ECLI:NL:RBSHE:2008:BC8804
Rechtbank 's-Hertogenbosch
- Eerste aanleg - meervoudig
- W.C.E. Winfield
- P.H.C.M. Schoemaker
- N.H.J.M. Veldman-Gielen
- Rechtspraak.nl
Weigering van een overlastvergunning voor een eethuis- en afhaalcentrum op basis van het advies van Bureau Bibob
In deze zaak heeft de Rechtbank 's-Hertogenbosch op 14 maart 2008 uitspraak gedaan over de weigering van een overlastvergunning voor een eethuis- en afhaalcentrum, aangevraagd door eiser, die in een zakelijk samenwerkingsverband staat met zijn vader. De burgemeester van de gemeente Helmond had op 28 augustus 2006 de vergunning geweigerd op basis van de Wet bevordering integriteitsbeoordeling door het openbaar bestuur (Wet Bibob), omdat er een ernstige mate van gevaar bestond dat de aangevraagde vergunning zou worden gebruikt voor het plegen van strafbare feiten.
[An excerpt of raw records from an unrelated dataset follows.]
Lemma chunk_run_unwritten (c : document) (w : world E) (o : outcome E unit) :
  chunk_run svc c w o -> merges (trace o) = [] ->
  db (final o) = db w
  /\ (exists e, res o = Err e)
  /\ (forall gds r, ~ In (EvAddGraphDocuments gds r) (trace o)).
Proof.
  intros H.
  destruct H as [e He | f i e1 x Hid He | f i e1 e2 v x Hid He p Hq
                | f i e1 e2 e3 v x Hid He p Hq Hx
                | f i e1 e2 e3 e4 v ex g4 r Hid He p Hq Hx Ha]; simpl;
    intros Hm; try discriminate;
    (split; [reflexivity |]; split; [eauto |]);
    intros gds r' Hin;
    repeat (destruct Hin as [Hin | Hin]; try discriminate); contradiction.
Qed.

Lemma loop_run_unwritten (chunks : list document) (w : world E) (o : outcome E unit) :
  loop_run svc chunks w o -> merges (trace o) = [] ->
  db (final o) = db w
  /\ (res o = Ok tt -> chunks = [])
  /\ (forall gds r, ~ In (EvAddGraphDocuments gds r) (trace o)).
Proof.
  intros H.
  induction H as [w | c cs w o e Hc He | c cs w o o' Hc Hres Hloop IH]; intros Hm.
  - split; [reflexivity |]. split; [reflexivity |]. intros gds r [].
  - destruct (chunk_run_unwritten c w o Hc Hm) as (Hdb & _ & Hno).
    split; [exact Hdb |]. split; [congruence | exact Hno].
  - exfalso. cbn [trace] in Hm. rewrite merges_app in Hm.
    apply app_eq_nil in Hm as [Hm1 _].
    destruct (chunk_run_unwritten c w o Hc Hm1) as (_ & [e He] & _). congruence.
Qed.

End EarlyFailures.

(** X16: a run that fails before any write statement has gone through, be it
    while the clients are built, in loading, in splitting, in a chunk's
    metadata, in embedding or in the write statement itself, leaves the store
    exactly as it found it, and has written no subgraph. *)
Theorem failure_before_first_write_changes_nothing {E : Type} (svc : services E)
    (w : world E) (e : exn) :
  res (main svc w) = Err e ->
  merges (trace (main svc w)) = [] ->
  db (final (main svc w)) = db w
  /\ (forall gds r, ~ In (EvAddGraphDocuments gds r) (trace (main svc w))).
Proof.
  generalize (main_run svc w). generalize (main svc w). intros o H.
  destruct H as [e' He | e0 e1 x Hs Hl | e0 e1 e2 docs x Hs Hl Hsp
                | e0 e1 e2 docs chunks o x Hs Hl Hsp Hloop Hres
                | e0 e1 e2 e3 docs chunks o fault Hs Hl Hsp Hloop Hres Hq];
    cbn [trace res final db]; intros Herr Hm.
  - destruct (setup_run svc w) as [[e0 Hs] | (e'' & _ & Hdb & Hst)];
      [rewrite Hs in He; discriminate |].
    split; [exact Hdb |]. intros gds r Hin.
    rewrite List.Forall_forall in Hst. specialize (Hst _ Hin). discriminate.
  - split; [reflexivity |]. intros gds r Hin.
    apply in_app_or in Hin as [Hin | Hin];
      [now apply not_in_setup_trace in Hin |].
    simpl in Hin. repeat (destruct Hin as [Hin | Hin]; try discriminate). contradiction.
  - split; [reflexivity |]. intros gds r Hin.
    apply in_app_or in Hin as [Hin | Hin];
      [now apply not_in_setup_trace in Hin |].
    simpl in Hin. repeat (destruct Hin as [Hin | Hin]; try discriminate). contradiction.
  - rewrite !merges_app in Hm. apply app_eq_nil in Hm as [_ Hm].
    apply app_eq_nil in Hm as [_ Hm].
    destruct (loop_run_unwritten svc chunks _ o Hloop Hm) as (Hdb & _ & Hno).
    split; [exact Hdb |]. intros gds r Hin.
    apply in_app_or in Hin as [Hin | Hin];
      [now apply not_in_setup_trace in Hin |].
    simpl in Hin. destruct Hin as [Hin | [Hin | Hin]]; try discriminate.
    exact (Hno gds r Hin).
  - rewrite !merges_app in Hm. apply app_eq_nil in Hm as [_ Hm].
    apply app_eq_nil in Hm as [_ Hm]. apply app_eq_nil in Hm as [Hm _].
    destruct (loop_run_unwritten svc chunks _ o Hloop Hm) as (Hdb & _ & Hno).
    destruct fault as [x |]; [| discriminate].
    split; [exact Hdb |]. intros gds r Hin.
    apply in_app_or in Hin as [Hin | Hin];
      [now apply not_in_setup_trace in Hin |].
    simpl in Hin. destruct Hin as [Hin | [Hin | Hin]]; try discriminate.
    apply in_app_or in Hin as [Hin | Hin]; [exact (Hno gds r Hin) |].
    destruct Hin as [Hin | []]. discriminate.
Qed.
De rechtbank oordeelde dat de strafbare feiten gepleegd door de vader van eiser, hoewel op zichzelf niet ernstig, in onderling verband een grote inbreuk op de rechtsorde vormden. Eiser betwistte de noodzaak van de vergunning en stelde dat zijn onderneming geen overlast veroorzaakte, maar de rechtbank oordeelde dat de aard van de onderneming, die spijzen voor directe consumptie bereidt, onder de vergunningplicht viel. De rechtbank concludeerde dat er voldoende aanwijzingen waren voor een zakelijk samenwerkingsverband tussen eiser en zijn vader, wat de weigering van de vergunning rechtvaardigde. Eiser's beroep werd ongegrond verklaard, en de rechtbank volgde de argumenten van verweerder, inclusief het advies van Bureau Bibob, dat de betrokkenheid van de vader bij de onderneming en zijn justitiële verleden als risicofactoren aanmerkte. De rechtbank oordeelde dat de weigering van de vergunning evenredig was in verhouding tot de mate van gevaar en de ernst van de strafbare feiten.